• _Try it_
For the word "holds", search the records and show each line in which it occurs.

Collected data:
*** Begin section ***
(* ===== verification/TcpClient.v ===== *)
(** * TcpClient (network/src/TcpClient.cc)

    One connector and at most one connection.  Only the client holds the
    connector, so the client's destructor destroys it; whether [connection_] is
    the last reference to its connection is the argument [unique]. *)

From S2P Require Import Prelude.
From S2P Require Import CStdlib.
From S2P Require Import Endian.
From S2P Require Import NetTypes.
From S2P Require Import Frame.
From S2P Require Import Kernel.
From S2P Require Import Channel.
From S2P Require Import Poller.
From S2P Require Import SocketsOps.
From S2P Require Import EventLoop.
From S2P Require Import LoopFrame.
From S2P Require Import TcpConnection.
From S2P Require Import Connector.

Module TcpClient.
Section Ops.
Context `{Kernel K}.

(** [detail::removeConnection]. *)
Definition detail_removeConnection (loop conn : ptr) : M (World K) unit :=
  EventLoop.queueInLoop loop (F_connectDestroyed conn).

Definition TcpClient_ctor (loop : ptr) (serverAddr : sockaddr) (nameArg : bytes)
    : M (World K) ptr :=
  let* c := new_ptr in
  let* co := Connector.Connector_ctor loop serverAddr in
  set_client c (mkTcpClient loop co nameArg (Some DefaultCallback) (Some DefaultCallback) None
                  false true 1 None) ;;;
  Connector.setNewConnectionCallback co c ;;;
  ret c.

(** The body, then the members: only [connector_] has a destructor that runs
    code. *)
Definition TcpClient_dtor (unique : bool) (c : ptr) : M (World K) unit :=
  let* x := get_client c in
  match connection_ x with
  | Some conn =>
      let* y := get_conn conn in
      assert_ (cl_loop_ x =? loop_ y) ;;;
      let cb := Detail_removeConnection (cl_loop_ x) in
      EventLoop.runInLoop (cl_loop_ x) (F_setCloseCallback conn cb)
        (TcpConnection.setCloseCallback conn cb) ;;;
      when unique (TcpConnection.forceClose conn)
  | None => Connector.stop (connector_ x)
  end ;;;
  Connector.Connector_dtor (connector_ x) ;;;
  modify (λ w, {| w with w_clients := delete c (w_clients w) |}).

Definition setConnectionCallback (c : ptr) (cb : UserCallback) : M (World K) unit :=
  upd_client c (λ x, {| x with cl_connectionCallback_ := Some cb |}).
Definition setMessageCallback (c : ptr) (cb : UserCallback) : M (World K) unit :=
  upd_client c (λ x, {| x with cl_messageCallback_ := Some cb |}).
Definition setWriteCompleteCallback (c : ptr) (cb : UserCallback) : M (World K) unit :=
  upd_client c (λ x, {| x with cl_writeCompleteCallback_ := Some cb |}).
Definition enableRetry (c : ptr) : M (World K) unit :=
  upd_client c (λ x, {| x with cl_retry_ := true |}).
Definition set_connect (c : ptr) (b : bool) : M (World K) unit :=
  upd_client c (λ x, {| x with cl_connect_ := b |}).

Definition connect (c : ptr) : M (World K) unit :=
  set_connect c true ;;;
  let* x := get_client c in
  Connector.start (connector_ x).

Definition disconnect (c : ptr) : M (World K) unit :=
  set_connect c false ;;;
  let* x := get_client c in
  match connection_ x with
  | Some conn => TcpConnection.shutdown conn
  | None => ret tt
  end.

Definition stop (c : ptr) : M (World K) unit :=
  set_connect c false ;;;
  let* x := get_client c in
  Connector.stop (connector_ x).

(** ["%s:%s#%d"], through the 32-byte buffer. *)
Definition connName `{Inet, HostOrder} (x : TcpClient) (peer : bytes) : bytes :=
  cl_name_ x
  ++ snprintf 32 (str ":" ++ InetAddress.c_str peer ++ str "#" ++ to_string (cl_nextConnId_ x)).

Definition next_id (c : ptr) : M (World K) unit :=
  let* x := get_client c in
  let n := cl_nextConnId_ x in
  if n =? INT_MAX then crash Undefined
  else set_client c {| x with cl_nextConnId_ := n + 1 |}.

Definition newConnection `{!Callbacks K, Inet, HostOrder} (c : ptr) (sockfd : Z)
    : M (World K) unit :=
  let* x := get_client c in
  assertInLoopThread (cl_loop_ x) ;;;
  let* peerAddr := sockets.getPeerAddr sockfd in
  let* peer := InetAddress.toIpPort peerAddr in
  let name := connName x peer in
  next_id c ;;;
  let* localAddr := sockets.getLocalAddr sockfd in
  let* conn := TcpConnection.TcpConnection_ctor (cl_loop_ x) name sockfd localAddr peerAddr in
  TcpConnection.setConnectionCallback conn (cl_connectionCallback_ x) ;;;
  TcpConnection.setMessageCallback conn (cl_messageCallback_ x) ;;;
  TcpConnection.setWriteCompleteCallback conn (cl_writeCompleteCallback_ x) ;;;
  TcpConnection.setCloseCallback conn (TcpClient_removeConnection c) ;;;
  upd_client c (λ x, {| x with connection_ := Some conn |}) ;;;
  TcpConnection.connectEstablished conn.

Definition removeConnection (c conn : ptr) : M (World K) unit :=
  let* x := get_client c in
  assertInLoopThread (cl_loop_ x) ;;;
  let* y := get_conn conn in
  assert_ (cl_loop_ x =? loop_ y) ;;;
  assert_ (bool_decide (connection_ x = Some conn)) ;;;
  upd_client c (λ x, {| x with connection_ := None |}) ;;;
  EventLoop.queueInLoop (cl_loop_ x) (F_connectDestroyed conn) ;;;
  let* x := get_client c in
  if cl_retry_ x && cl_connect_ x then Connector.restart (connector_ x) else ret tt.
End Ops.

(** ** Destroying a client *)
Section Lemmas.
Context `{Kernel K, Observe K, !KernelLaws K, !SocketLaws K}.
Implicit Types w : World K.
Import LoopFrame.

(** C37: destroying a client that has no connection is never clean.  While its
    connector is connecting (or its channel waits to be reset) the connector's
    destructor fails its assertion; otherwise [stop] has queued a closure over
    the connector that is destroyed at once, and running that closure reads
    freed memory. *)
Theorem dtor_unconnected c x co y lp u w :
  w_clients w !! c = Some x → connection_ x = None → connector_ x = co →
  w_connectors w !! co = Some y → loop_ok (co_loop_ y) lp w →
  if co_channel_ y is Some _ then TcpClient_dtor u c w = Crash AssertFailed
  else wp (TcpClient_dtor u c) (λ _ w', ∃ lp', w_loops w' !! co_loop_ y = Some lp' ∧
         pendingFunctors_ lp' = pendingFunctors_ lp ++ [F_stopInLoop co] ∧
         Connector.stopInLoop co w' = Crash Undefined) w.
Proof.
  intros Hc Hno Hco Hy Hlo. set (y1 := {| y with connect_ := false |}).
  set (w1 := {| w with w_connectors := <[co := y1]> (w_connectors w) |}).
  assert (loop_ok (co_loop_ y) lp w1) as Hlo1 by (eapply loop_ok_cells; [exact Hlo|done..]).
  assert (wp (Connector.stop co) (λ _ w', ∃ k', w' = {| w1 with w_kernel := k';
    w_loops := <[co_loop_ y := {| lp with pendingFunctors_ := pendingFunctors_ lp ++ [F_stopInLoop co] |}]>
      (w_loops w1) |}) w) as Hstop.
  { unfold Connector.stop. wp_run_cells.
    eapply wpe_mono; [apply (wp_queue _ _ _ (F_stopInLoop co) (λ _ _, False) Hlo1)| |done].
    intros [] w2 (k' & -> & _). by exists k'. }
  destruct (proj1 (wp_run _ _ _) Hstop) as ([] & w2 & Hrun & k' & ->). clear Hstop.
  match type of Hrun with _ = Ret _ ?v => set (w2 := v) in * end.
  assert (TcpClient_dtor u c w = (Connector.Connector_dtor co ;;;
    modify (λ w, {| w with w_clients := delete c (w_clients w) |})) w2) as Heq.
  { unfold TcpClient_dtor, get_client, bind, get, deref. rewrite Hc, Hno, Hco. by rewrite Hrun. }
  assert (w_connectors w2 !! co = Some y1) as Hy2 by apply lookup_insert_eq.
  assert (w_loops w2 !! co_loop_ y = Some {| lp with pendingFunctors_ := pendingFunctors_ lp ++ [F_stopInLoop co] |})
    as Hl2 by apply lookup_insert_eq.
  clearbody w2. unfold Connector.Connector_dtor in Heq. destruct (co_channel_ y) as [ch|] eqn:Hch.
  - rewrite Heq. unfold get_connector, bind, get, deref. rewrite Hy2. unfold assert_.
    by rewrite bool_decide_false by done.
  - eapply wpe_eq; [exact Heq|]. wp_run_cells. wp_assert by (by apply bool_decide_true).
    split; [done|].
    unfold Connector.stopInLoop, get_connector, bind, get, deref. cbn. by rewrite lookup_delete_eq.
Qed.
End Lemmas.

Section Sim.
Definition sim_client : TcpClient :=
  mkTcpClient 1 9 (str "c") (Some DefaultCallback) (Some DefaultCallback) None false true 1 None.
Definition sim_unconnected : World Sim.sim :=
  {| Connector.sim_rest with w_clients := {[50 := sim_client]} |}.

Lemma dtor_unconnected_witness :
  ∃ w', TcpClient_dtor true 50 sim_unconnected = Ret tt w' ∧ Connector.stopInLoop 9 w' = Crash Undefined.
Proof.
  assert (LoopFrame.loop_ok 1 EventLoop.sim_loop sim_unconnected) as Hlo
    by (eapply LoopFrame.loop_ok_cells; [exact Connector.sim_loop_ok|done..]).
  pose proof (dtor_unconnected 50 sim_client 9 Connector.sim_connector EventLoop.sim_loop true sim_unconnected
    eq_refl eq_refl eq_refl eq_refl Hlo) as Hw.
  destruct (proj1 (wp_run _ _ _) Hw) as ([] & w' & Hrun & lp' & _ & _ & Hcrash).
  exists w'. split; [exact Hrun|exact Hcrash].
Defined.
End Sim.
End TcpClient.
(** One step of a program over [zstate]. *)
Ltac z_step :=
  lazymatch goal with
  | |- wpe (zcall _) _ _ _ => refine (proj2 (wpe_zcall _ _ _ _) _)
  | |- wpe (get_pz _) _ _ _ => refine (proj2 (wpe_get_pz _ _ _ _) _)
  | |- wpe (set_pz _ _) _ _ _ => refine (proj2 (wpe_set_pz _ _ _ _ _) _)
  | |- wpe (upd_pz _ _) _ _ _ => refine (proj2 (wpe_upd_pz _ _ _ _ _) _)
  | |- wpe (new_pz _) _ _ _ => refine (proj2 (wpe_new_pz _ _ _ _) _)
  | |- wpe (get_mode _) _ _ _ => refine (proj2 (wpe_get_mode _ _ _ _) _)
  | |- wpe (if true then _ else _) _ _ _ => cbv iota
  | |- wpe (if false then _ else _) _ _ _ => cbv iota
  | |- wpe (if negb true then _ else _) _ _ _ => cbn [negb]
  | |- wpe (if negb false then _ else _) _ _ _ => cbn [negb]
  | _ => wp_basic
  end; cbn beta; simpl_z.
Ltac z_run :=
  repeat lazymatch goal with
  | |- ∃ x, _ !! _ = Some x ∧ _ => eexists; split; [solve [solve_cell]|]; cbn beta
  | |- ∃ a, Some _ = Some a ∧ _ => eexists; split; [reflexivity|]; cbn beta
  | |- ∃ m, mode_ _ = Some m ∧ _ => eexists; split; [solve [first [eassumption|reflexivity]]|]; cbn beta
  | _ => z_step
  end.

(** *** Listing the actions *)
Fixpoint join (sep : bytes) (l : list bytes) : bytes :=
  match l with
  | [] => []
  | [x] => x
  | x :: l' => x ++ sep ++ join sep l'
  end.
Lemma join_cons sep x y l : join sep (x :: y :: l) = x ++ sep ++ join sep (y :: l).
Proof. done. Qed.
Definition quoted (k : bytes) : bytes := [dquote] ++ k ++ [dquote].
Definition actions_text (keys : list bytes) : bytes :=
  json "{'actions':[" ++ join (str ",") (map quoted keys) ++ str "]}".
(* ===== verification/Manager.v ===== *)
(** * The unit manager: its state, key store and units
    (unit-manager: all.h, unit_data, the globals of main.cpp, remote_server.cpp
    and tcp_comm.cpp)

    [manager] gathers the process's globals: the key store [key_sql] under its
    spin lock, the port table, the live [unit_data], the zmq objects, the
    network library's world and the TCP sessions.  [SAFE_READING],
    [SAFE_SETTING] and [SAFE_ERASE] are single steps. *)

From S2P Require Import Prelude.
From S2P Require Import CStdlib.
From S2P Require Import PzmqData.
From S2P Require Import StackFlowUtil.
From S2P Require Import Pzmq.
From S2P Require Import Buffer.
From S2P Require Import NetTypes.
From S2P Require Import SocketsOps.
Import PzmqData Pzmq.

Module Manager.
Abbreviation ptr := Z.

(** [std::any], as the store uses it; [AnyNone] holds no value. *)
Inductive any :=
| AnyNone
| AnyInt (n : Z)
| AnyString (s : bytes)
| AnyUnit (p : ptr).
Definition cast_int (a : any) : option Z := if a is AnyInt n then Some n else None.
Definition cast_string (a : any) : option bytes := if a is AnyString s then Some s else None.
Definition cast_unit (a : any) : option ptr := if a is AnyUnit p then Some p else None.

(** The closures: the actions of the "sys" server, and the callback of a
    session's pull socket. *)
Inductive sys_action :=
| Rpc_sql_select
| Rpc_register_unit
| Rpc_release_unit
| Rpc_sql_set
| Rpc_sql_unset.
Inductive bus_callback := Bus_send_data (session : ptr).

Record unit_data := mkUnit {
  user_inference_chennal_ : option ptr;
  work_id : bytes;
  output_url : bytes;
  inference_url : bytes;
  port_ : Z;
}.

(** [zmq_bus_com], and [TcpSession] which adds the connection. *)
Record TcpSession := mkSession {
  _zmq_url : bytes;
  exit_flage : Z;
  err_count : Z;
  _port : option Z;
  json_str_ : bytes;
  json_str_flage_ : Z;
  user_chennal_ : option ptr;
  conn_ : ptr;
}.

Record manager (K N : Type) := mkManager {
  m_zmq : zstate K sys_action bus_callback;
  key_sql : gmap bytes any;
  work_id_number_counter : Z;
  port_list_start : Z;
  port_list : list bool;
  sys_rpc_server_ : option ptr;
  m_units : gmap ptr unit_data;
  m_next : ptr;
  zmq_s_format : bytes;
  zmq_c_format : bytes;
  main_exit_flage : Z;
  m_net : World N;
  m_server : option ptr;
  m_loop : ptr;
  m_sessions : gmap ptr TcpSession;
  m_context : gmap ptr ptr;
  counter_port : Z;
}.
#[global] Arguments mkManager {K N}.
#[global] Arguments m_zmq {K N}.
#[global] Arguments key_sql {K N}.
#[global] Arguments work_id_number_counter {K N}.
#[global] Arguments port_list_start {K N}.
#[global] Arguments port_list {K N}.
#[global] Arguments sys_rpc_server_ {K N}.
#[global] Arguments m_units {K N}.
#[global] Arguments m_next {K N}.
#[global] Arguments zmq_s_format {K N}.
#[global] Arguments zmq_c_format {K N}.
#[global] Arguments main_exit_flage {K N}.
#[global] Arguments m_net {K N}.
#[global] Arguments m_server {K N}.
#[global] Arguments m_loop {K N}.
#[global] Arguments m_sessions {K N}.
#[global] Arguments m_context {K N}.
#[global] Arguments counter_port {K N}.

#[global] Instance manager_host {K N} : ZHost K sys_action bus_callback (manager K N) := {
  zst := m_zmq;
  set_zst z m := {| m with m_zmq := z |};
  zst_set _ _ := eq_refl;
  set_zst_set _ _ _ := eq_refl;
  set_zst_zst w := ltac:(by destruct w);
}.

Section Store.
Context {K N : Type}.
Abbreviation MM := (M (manager K N)).

(** ** The key store *)

(** The value a variable holds after [SAFE_READING]: unchanged when the key is
    missing or holds another type. *)
Definition SAFE_READING {A} (cast : any → option A) (key : bytes) (val : A) : MM A :=
  let* m := get in
  ret (match key_sql m !! key with
       | Some a => default val (cast a)
       | None => val
       end).
(** The same for a variable that was not initialised. *)
Definition SAFE_READING_uninit {A} (cast : any → option A) (key : bytes) : MM (option A) :=
  let* m := get in ret (key_sql m !! key ≫= cast).
Definition SAFE_SETTING (key : bytes) (val : any) : MM unit :=
  modify (λ m, let s := key_sql m in {| m with key_sql := <[key := val]> s |}).
Definition SAFE_ERASE (key : bytes) : MM unit :=
  modify (λ m, let s := key_sql m in {| m with key_sql := delete key s |}).

(** ** unit_data *)
Definition get_unit (u : ptr) : MM unit_data := let* m := get in deref (m_units m !! u).
Definition upd_unit (u : ptr) (f : unit_data → unit_data) : MM unit :=
  let* x := get_unit u in
  modify (λ m, let s := m_units m in {| m with m_units := <[u := f x]> s |}).
(** [new unit_data()]: [port_] is indeterminate until it is assigned, which the
    only caller does first. *)
Definition new_unit (port : Z) : MM ptr := λ m,
  let p := m_next m in let s := m_units m in
  Ret p {| m with m_next := p + 1; m_units := <[p := mkUnit None [] [] [] port]> s |}.

Definition init_zmq `{Zmq K, Attempts} (u : ptr) (url : bytes) : MM unit :=
  upd_unit u (λ x, {| x with inference_url := url |}) ;;;
  let* old := get_unit u in
  let* z := zq (pzmq_ctor url ZMQ_PUB None) in
  upd_unit u (λ x, {| x with user_inference_chennal_ := Some z |}) ;;;
  if user_inference_chennal_ old is Some z' then zq (pzmq_dtor z') else ret tt.

Definition send_msg `{Zmq K} (u : ptr) (json_str : bytes) : MM unit :=
  let* x := get_unit u in
  let* z := deref (user_inference_chennal_ x) in
  zq (Pzmq.send_data z json_str) ;;; ret tt.

(** [delete unit_p]. *)
Definition delete_unit `{Zmq K} (u : ptr) : MM unit :=
  let* x := get_unit u in
  (if user_inference_chennal_ x is Some z then zq (pzmq_dtor z) else ret tt) ;;;
  modify (λ m, let s := m_units m in {| m with m_units := delete u s |}).
End Store.

(** ** The "sys" actions (remote_server.cpp) *)
Section RemoteServer.
Context `{Zmq K, Attempts} {N : Type}.
Abbreviation MM := (M (manager K N)).

Definition sys_sql_select (key : bytes) : MM bytes := SAFE_READING cast_string key [].
Definition sys_sql_set (key val : bytes) : MM unit := SAFE_SETTING key (AnyString val).
Definition sys_sql_unset (key : bytes) : MM unit := SAFE_ERASE key.

(** The first free entry of the port table, from index [i]. *)
Fixpoint first_free (l : list bool) (i : nat) : option nat :=
  match l with
  | [] => None
  | b :: l' => if b : bool then first_free l' (S i) else Some i
  end.

(** [int port; for (...) ...]: the first free port, now taken.  [port] stays
    indeterminate when the table is full. *)
Definition take_port : MM (option Z) :=
  let* m := get in
  match first_free (port_list m) 0 with
  | None => ret None
  | Some i =>
      modify (λ m, let l := port_list m in {| m with port_list := <[i := true]> l |}) ;;;
      ret (Some (swrap 32 (port_list_start m + Z.of_nat i)))
  end.

(** [sprintf] of an [int] into a buffer of [size] bytes, then a [std::string]
    up to the terminator. *)
Definition sprintf_buf {S} (size : Z) (fmt : bytes) (n : Z) : M S bytes :=
  let* text := deref (sprintf_int (InetAddress.c_str fmt) (Some n)) in
  if zlen text + 1 <=? size then ret text else crash Undefined.

(** The URL made from the configured format: "sock" formats get a suffix. *)
Definition unit_format (format unit suffix : bytes) : bytes :=
  if contains (str "sock") format then format ++ str "." ++ unit ++ suffix else format.
Definition unit_url (unit suffix : bytes) (port : Z) : MM bytes :=
  let* m := get in
  let zmq_format := unit_format (zmq_s_format m) unit suffix in
  sprintf_buf (zlen zmq_format + zlen (to_string port)) zmq_format port.

Definition sys_allocate_unit (unit : bytes) : MM ptr :=
  let* m := get in
  let n := work_id_number_counter m in
  let* u := new_unit n in
  modify (λ m, {| m with work_id_number_counter := swrap 32 (n + 1) |}) ;;;
  let ports := to_string n in
  upd_unit u (λ x, {| x with work_id := unit ++ str "." ++ ports |}) ;;;
  let* port := take_port in
  let* port := deref port in
  let* zmq_s_url := unit_url unit (str ".output_url") port in
  upd_unit u (λ x, {| x with output_url := zmq_s_url |}) ;;;
  let* port := take_port in
  let* port := deref port in
  let* zmq_s_url := unit_url unit (str ".inference_url") port in
  init_zmq u zmq_s_url ;;;
  let* x := get_unit u in
  SAFE_SETTING (work_id x) (AnyUnit u) ;;;
  SAFE_SETTING (work_id x ++ str ".out_port") (AnyString (output_url x)) ;;;
  ret u.

(** [port_list[port - port_list_start] = false]. *)
Definition free_port (port : Z) : MM unit :=
  let* m := get in
  let i := u64 (swrap 32 (port - port_list_start m)) in
  if i <? zlen (port_list m)
  then modify (λ m, let l := port_list m in {| m with port_list := <[Z.to_nat i := false]> l |})
  else crash Undefined.

Definition sys_release_unit (unit : bytes) : MM Z :=
  let* unit_p := SAFE_READING (λ a, Some <$> cast_unit a) unit None in
  match unit_p with
  | None => ret (-1)
  | Some u =>
      let* x := get_unit u in
      let* m := get in
      let format := InetAddress.c_str (zmq_s_format m) in
      let* port := deref (sscanf_int format (InetAddress.c_str (output_url x))) in
      free_port port ;;;
      free_port (default port (sscanf_int format (InetAddress.c_str (inference_url x)))) ;;;
      delete_unit u ;;;
      SAFE_ERASE unit ;;;
      SAFE_ERASE (unit ++ str ".out_port") ;;;
      ret 0
  end.

Definition rpc_allocate_unit (raw : pzmq_data) : MM bytes :=
  let* u := sys_allocate_unit (string_ raw) in
  let* x := get_unit u in
  ret (set_param (to_string (port_ x)) (set_param (output_url x) (inference_url x))).

Definition rpc_release_unit (raw : pzmq_data) : MM bytes :=
  sys_release_unit (string_ raw) ;;; ret (str "Success").

Definition rpc_sql_select (raw : pzmq_data) : MM bytes := sys_sql_select (string_ raw).

Definition rpc_sql_set (raw : pzmq_data) : MM bytes :=
  let* key := StackFlowUtil.sample_json_str_get (string_ raw) (str "key") in
  let* val := StackFlowUtil.sample_json_str_get (string_ raw) (str "val") in
  if bool_decide (key = []) then ret (str "False")
  else sys_sql_set key val ;;; ret (str "Success").

Definition rpc_sql_unset (raw : pzmq_data) : MM bytes :=
  sys_sql_unset (string_ raw) ;;; ret (str "Success").

(** The closures bound in [remote_server_work]. *)
Definition sys_rpc (a : sys_action) (raw : pzmq_data) : MM bytes :=
  match a with
  | Rpc_sql_select => rpc_sql_select raw
  | Rpc_register_unit => rpc_allocate_unit raw
  | Rpc_release_unit => rpc_release_unit raw
  | Rpc_sql_set => rpc_sql_set raw
  | Rpc_sql_unset => rpc_sql_unset raw
  end.

(** [port_list.resize(n, 0)] for the [size_t] made from an [int]. *)
Definition resize_ports (n : Z) : MM unit :=
  if n <? 0 then throw length_error
  else modify (λ m, let l := port_list m in {| m with port_list := resize (Z.to_nat n) false l |}).

Definition remote_server_work : MM unit :=
  let* m := get in
  let* c := SAFE_READING cast_int (str "config_work_id") (work_id_number_counter m) in
  modify (λ m, {| m with work_id_number_counter := c |}) ;;;
  let* s := SAFE_READING cast_int (str "config_zmq_min_port") (port_list_start m) in
  modify (λ m, {| m with port_list_start := s |}) ;;;
  let* e := SAFE_READING_uninit cast_int (str "config_zmq_max_port") in
  let* port_list_end := deref e in
  resize_ports (swrap 32 (port_list_end - s)) ;;;
  let* p := zq (pzmq_lazy (str "sys")) in
  let* m := get in
  (if sys_rpc_server_ m is Some old then zq (pzmq_dtor old) else ret tt) ;;;
  modify (λ m, {| m with sys_rpc_server_ := Some p |}) ;;;
  zq (register_rpc_action p (str "sql_select") Rpc_sql_select) ;;;
  zq (register_rpc_action p (str "register_unit") Rpc_register_unit) ;;;
  zq (register_rpc_action p (str "release_unit") Rpc_release_unit) ;;;
  zq (register_rpc_action p (str "sql_set") Rpc_sql_set) ;;;
  zq (register_rpc_action p (str "sql_unset") Rpc_sql_unset) ;;;
  ret tt.

Definition remote_server_stop_work : MM unit :=
  let* m := get in
  match sys_rpc_server_ m with
  | None => ret tt
  | Some p => modify (λ m, {| m with sys_rpc_server_ := None |}) ;;; zq (pzmq_dtor p)
  end.
End RemoteServer.

(** ** Reasoning about the operations *)
Section Wp.
Context {K N : Type}.
Implicit Types m : manager K N.

Lemma wpe_get_unit u Q E m :
  wpe (get_unit u) Q E m ↔ ∃ x, m_units m !! u = Some x ∧ Q x m.
Proof. unfold get_unit. by wp_simp. Qed.
Lemma wpe_upd_unit u f Q E m :
  wpe (upd_unit u f) Q E m ↔
  ∃ x, m_units m !! u = Some x ∧ Q tt (let s := m_units m in {| m with m_units := <[u := f x]> s |}).
Proof. unfold upd_unit. by rewrite wpe_bind, wpe_get_unit. Qed.
Lemma wpe_new_unit port Q E m :
  wpe (new_unit port) Q E m ↔
  Q (m_next m) (let s := m_units m in let p := m_next m in
    {| m with m_next := p + 1; m_units := <[p := mkUnit None [] [] [] port]> s |}).
Proof. done. Qed.
Lemma wpe_SAFE_SETTING key v Q E m :
  wpe (SAFE_SETTING key v) Q E m ↔ Q tt (let s := key_sql m in {| m with key_sql := <[key := v]> s |}).
Proof. done. Qed.
Lemma wpe_SAFE_ERASE key Q E m :
  wpe (SAFE_ERASE key) Q E m ↔ Q tt (let s := key_sql m in {| m with key_sql := delete key s |}).
Proof. done. Qed.
Lemma wpe_zq {A} (z : M (zstate K sys_action bus_callback) A) Q E m :
  wpe (zq z) Q E m ↔
  wpe z (λ a t, Q a {| m with m_zmq := t |}) (λ e t, E e {| m with m_zmq := t |}) (m_zmq m).
Proof. apply wpe_zoom. Qed.
End Wp.

Ltac simpl_m :=
  cbn [m_zmq key_sql work_id_number_counter port_list_start port_list sys_rpc_server_ m_units m_next
       zmq_s_format zmq_c_format main_exit_flage m_net m_server m_loop m_sessions m_context counter_port
       user_inference_chennal_ work_id output_url inference_url port_].

(** Run a program over [manager] as far as its steps are determined. *)
Ltac m_step :=
  lazymatch goal with
  | |- wpe (get_unit _) _ _ _ => refine (proj2 (wpe_get_unit _ _ _ _) _)
  | |- wpe (upd_unit _ _) _ _ _ => refine (proj2 (wpe_upd_unit _ _ _ _ _) _)
  | |- wpe (new_unit _) _ _ _ => refine (proj2 (wpe_new_unit _ _ _ _) _)
  | |- wpe (SAFE_SETTING _ _) _ _ _ => refine (proj2 (wpe_SAFE_SETTING _ _ _ _ _) _)
  | |- wpe (SAFE_ERASE _) _ _ _ => refine (proj2 (wpe_SAFE_ERASE _ _ _ _) _)
  | |- wpe (zq _) _ _ _ => refine (proj2 (wpe_zq _ _ _ _) _)
  | _ => z_step
  end; cbn beta zeta; simpl_m.
Ltac m_run :=
  repeat lazymatch goal with
  | |- ∃ x, _ !! _ = Some x ∧ _ => eexists; split; [solve [solve_cell]|]; cbn beta; simpl_m
  | |- ∃ a, Some _ = Some a ∧ _ => eexists; split; [reflexivity|]; cbn beta
  | _ => m_step
  end.
End Manager.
*** End section ***
• _Output for this exercise_
    One connector and at most one connection.  Only the client holds the
(** [std::any], as the store uses it; [AnyNone] holds no value. *)
(** The value a variable holds after [SAFE_READING]: unchanged when the key is
    missing or holds another type. *)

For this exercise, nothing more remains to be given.